Note about the Cardwell Memorial Lecture

Professor Donald Cardwell (1919-1998) was a pivotal figure in the academic study of technological history, both locally and internationally. In 1962 he was appointed the founding head of the Department of History of Science and Technology at the new University of Manchester Institute of Science and Technology (UMIST): Cardwell's group created a critical mass of scholars in which both the Centre for the History of Science, Technology and Medicine at the University of Manchester and the Manchester Museum of Science and Industry (MOSI) originated. He was also closely involved with the Manchester Literary and Philosophical Society, serving as editor of its Memoirs and as President. His works, including Technology, Science and History (1972), Watt to Clausius (1973) and James Joule: a biography (1989), fundamentally redefined historical conceptions of science-technology relations and the role of industry.

In 1999 a Donald Cardwell Memorial Fund was set up, among its objectives to sponsor an annual lecture in Cardwell's name, hosted in turn by each of the Manchester institutions shaped by Cardwell's presence, and presented by a leading international figure in the history of technology. (http://www.chstm.manchester.ac.uk/newsandevents/seminars/cardwelllecture/)

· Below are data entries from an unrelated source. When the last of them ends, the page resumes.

(* ===== verification/Handles.v ===== *)
(** Handles of [lib.rs]: node ids and node references, the [Proc] that checks
    and converts them, the temporary array of ids behind a variadic operation
    and the hand-written part of [Builder].

    A [&Node] is the node's address; a [&Proc] is the address of its raw
    structure. A node's id is its offset in the proc's arena, in words. *)

From S2P Require Import Prelude BitField SysBits SysEnums FixedCap Layout SysTypes SysData World SysExt Ffi Odin Arena.

(** [NodeId] *)
Definition NodeId_NONE : Z := 0.
Definition NodeId_index (self : Z) : Z := self.
Definition NodeId_from_raw (index : Z) : Z := index.

(** * Nodes *)

(** [Node::NONE] *)
Definition Node_NONE : M world Z := gets w_nil.

(** [Node::snapshot]: [UnsafeCell::get().read()], undefined unless aligned. *)
Definition Node_snapshot (node : Z) : M world (list Z) :=
  (if node mod align_of Node_ty =? 0 then ret tt else ub) ;;;
  load_bytes node (size_of Node_ty).

(** A field of a snapshot: its bytes. *)
Definition snap (path : list string) (bs : list Z) : list Z :=
  slice (fst (node_field path)) (snd (node_field path)) bs.

Definition snap_rtype (bs : list Z) : Z := from_le (snap ["spec"; "type"; "rtype"] bs).

(** [Node::is_dead] *)
Definition Node_is_dead (node : Z) : M world bool :=
  bs <- Node_snapshot node ;; ret (snap_rtype bs =? u16_max).

(** [PartialEq for Node] *)
Definition Node_eq (self other : Z) : bool := self =? other.

(** [NodeInputs] *)
Record NodeInputs := MkNodeInputs { ni_proc : Z; ni_data : Z; ni_len : Z }.

(** [NodeInputs::size_hint] *)
Definition NodeInputs_size_hint (it : NodeInputs) : Z * option Z := (ni_len it, Some (ni_len it)).

(** [!3] as the mask of [with_node_ids]. *)
Definition align4 (x : Z) : Z := Z.ldiff x 3.

(** [TempNodes] and its [Drop] *)
Record TempNodes := MkTempNodes { tn_arena : Z; tn_pos : Z }.
Definition TempNodes_drop (t : TempNodes) : M world unit :=
  arena <- read_arena (tn_arena t) ;; write_arena (tn_arena t) (arna_set_pos (tn_pos t) arena).

Section handles.
Context `{Virtual} `{Backend}.

(** * [Proc] *)

(** [Proc::new]: the structure is filled at [raw] and moved to [self]. *)
Definition Proc_new (raw self arena temps : Z) : M world unit :=
  modify (set_proc raw sys_Proc_default) ;;;
  ffi_call (bac_start_proc raw arena temps) ;;;
  p <- read_proc raw ;;
  modify (set_proc self p).

(** [Proc::get_node] *)
Definition Proc_get_node (self id : Z) : M world Z :=
  if id =? NodeId_NONE then Node_NONE
  else
    p <- read_proc self ;;
    mem <- read_arena (p_mem p) ;;
    let used := a_pos mem in
    assert_ (is_some_and (checked_mul id 4) (fun end_ => end_ <=? used)) "node index is out of bounds" ;;;
    ffi_call (bac_get_node self id).

(** [Proc::entry] and [Proc::end] *)
Definition Proc_entry (self : Z) : M world Z :=
  p <- read_proc self ;; Proc_get_node self (pn_entry (pm_pinned (p_meta p))).
Definition Proc_end (self : Z) : M world Z :=
  p <- read_proc self ;; Proc_get_node self (pn_end (pm_pinned (p_meta p))).

(** [Proc::node_id] *)
Definition Proc_node_id (self node : Z) : M world Z :=
  none <- Node_NONE ;;
  if Node_eq node none then ret NodeId_NONE
  else
    p <- read_proc self ;;
    arena <- read_arena (p_mem p) ;;
    let offset := checked_sub node (a_ptr arena) in
    assert_ (is_some_and offset (fun offset =>
      (offset mod 4 =? 0) && (offset <=? a_pos arena) && (offset / 4 <=? u32_max)))
      "node does not belong to this proc's arena" ;;;
    offset <- expect offset "called `Option::unwrap()` on a `None` value" ;;
    ret (as_u32 (offset / 4)).

(** [Proc::check] *)
Definition Proc_check (self node : Z) : M world Z :=
  id <- Proc_node_id self node ;;
  dead <- Node_is_dead node ;;
  assert_ (negb dead) "node has been deleted" ;;;
  ret id.

(** [Proc::set_target] *)
Definition Proc_set_target (self spec : Z) : M world unit :=
  p <- read_proc self ;; write_proc self (proc_set_node_spec spec p).

(** [Proc::apply_peeps], [Proc::opt] and [Proc::compact] *)
Definition Proc_apply_peeps (self opt_hints : Z) : M world bool :=
  ffi_call (bac_apply_peeps (MkPeep self opt_hints)).
Definition Proc_opt (self opt_hints : Z) : M world unit := ffi_call (bac_opt (MkPeep self opt_hints)).
Definition Proc_compact (self : Z) : M world unit := ffi_call (bac_compact self).

(** The loop of [with_node_ids]: check each node, then write its id. *)
Fixpoint write_ids (self data : Z) (nodes : list Z) : M world unit :=
  match nodes with
  | [] => ret tt
  | node :: nodes =>
      id <- Proc_check self node ;;
      store_u32 data id ;;;
      write_ids self (data + 4) nodes
  end.

(** [Proc::with_node_ids]; [&temps[0]] is the address of [temps]. *)
Definition Proc_with_node_ids {R} (self : Z) (nodes : list Z) (f : fat -> M world R) : M world R :=
  match nodes with
  | [] => f (empty_slice 4)
  | _ =>
      p <- read_proc self ;;
      let arena := p_temps p in
      a <- read_arena arena ;;
      let pos := a_pos a in
      start <- expect (checked_add pos 3) "node inputs overflow" ;;
      let start := align4 start in
      let len := Z.of_nat (length nodes) in
      end_ <- expect (match checked_mul len 4 with Some size => checked_add start size | None => None end)
                "node inputs overflow" ;;
      a <- read_arena arena ;;
      assert_ (end_ <=? a_reserved a) "temporary arena is full" ;;;
      a <- read_arena arena ;;
      let data := a_ptr a + start in
      write_ids self data nodes ;;;
      a <- read_arena arena ;;
      write_arena arena (arna_set_pos end_ a) ;;;
      finally (ids <- from_raw_parts 4 4 data len ;; f ids) (TempNodes_drop (MkTempNodes arena pos))
  end.

(** * [Builder] *)

(** [Builder::check], [Builder::entry], [Builder::end] *)
Definition Builder_check (self node : Z) : M world Z := Proc_check self node.
Definition Builder_entry (self : Z) : M world Z := Proc_entry self.
Definition Builder_end (self : Z) : M world Z := Proc_end self.

(** [Builder::initial_memory] *)
Definition Builder_initial_memory (self : Z) : M world Z :=
  entry <- Builder_entry self ;;
  on <- Builder_check self entry ;;
  let* (id, _) := ffi_call (bac_find_node self (code ssa_Node_Type_Mem) on) in
  Proc_get_node self id.

(** [Builder::inputs] *)
Definition Builder_inputs (self node : Z) : M world NodeInputs :=
  id <- Builder_check self node ;;
  inputs <- ffi_call (bac_get_inputs_node_id self id) ;;
  ret (MkNodeInputs self (s_data inputs) (as_usize (s_len inputs))).

(** [Builder::node_type] and [Builder::datatype] *)
Definition Builder_node_type (self node : Z) : M world Z :=
  Builder_check self node ;;; bs <- Node_snapshot node ;; ret (snap_rtype bs).
Definition Builder_datatype (self node : Z) : M world Z :=
  Builder_check self node ;;;
  bs <- Node_snapshot node ;; ret (as_u8 (Node_spec_meta_dt (snap ["spec"; "meta"] bs))).

(** [NodeInputs::next]; [self.data.read()] is undefined unless aligned. *)
Definition NodeInputs_next (it : NodeInputs) : M world (option Z * NodeInputs) :=
  if ni_len it =? 0 then ret (None, it)
  else
    (if ni_data it mod 4 =? 0 then ret tt else ub) ;;;
    id <- load_u32 (ni_data it) ;;
    node <- Proc_get_node (ni_proc it) id ;;
    ret (Some node, MkNodeInputs (ni_proc it) (ni_data it + 4) (ni_len it - 1)).

(** What a [for] loop over the iterator visits. *)
Fixpoint NodeInputs_collect (fuel : nat) (it : NodeInputs) : M world (option (list Z)) :=
  match fuel with
  | O => ret None
  | S fuel =>
      let* (x, it) := NodeInputs_next it in
      match x with
      | None => ret (Some [])
      | Some n =>
          rest <- NodeInputs_collect fuel it ;;
          ret (match rest with Some l => Some (n :: l) | None => None end)
      end
  end.
End handles.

The Cardwell Memorial lecture is a collaborative venture of the Universities of Manchester (CHSTM), Salford and MMU, MOSI and The Manchester Literary and Philosophical Society. The subject of this year's lecture is James Prescott Joule. As Joule was Salford's most famous scientific son, as Professor Cardwell was Joule's biographer and as the University of Salford has recently acquired and opened 'Joule' House, one of Joule's homes, where he lived and experimented, it is appropriate that the Cardwell Memorial Lecture will be held at the University of Salford this year.
Biography of Speaker

H. Otto Sibum holds the endowed Hans Rausing Chair in the History of Science and is Director of the Office for History of Science at Uppsala University (Sweden). He has held academic appointments in academic institutions in Europe including the University of Cambridge and the Max Planck Institute for the History of Science in Berlin. He was appointed to the Hans Rausing Chair at Uppsala University in 2007.
Practical Details

The 2012 Cardwell Memorial Lecture and will take place in the Lady Hale Lecture Theatre at 6.30 pm on Tuesday 6th March 2012. Tea and coffee will be available from 6pm in the foyer and refreshments after the lecture

Before the lecture we are offering a short tour of the exhibition of some Joule's experimental equipment and some of the public rooms in Joule House, 1 Acton Square at 5.30 p.m. To register, please contact Paul Butlin at p.butlin@salford.ac.uk as numbers are limited.

Please note that Cardwell lecture is a public lecture which is open to all and there is no charge.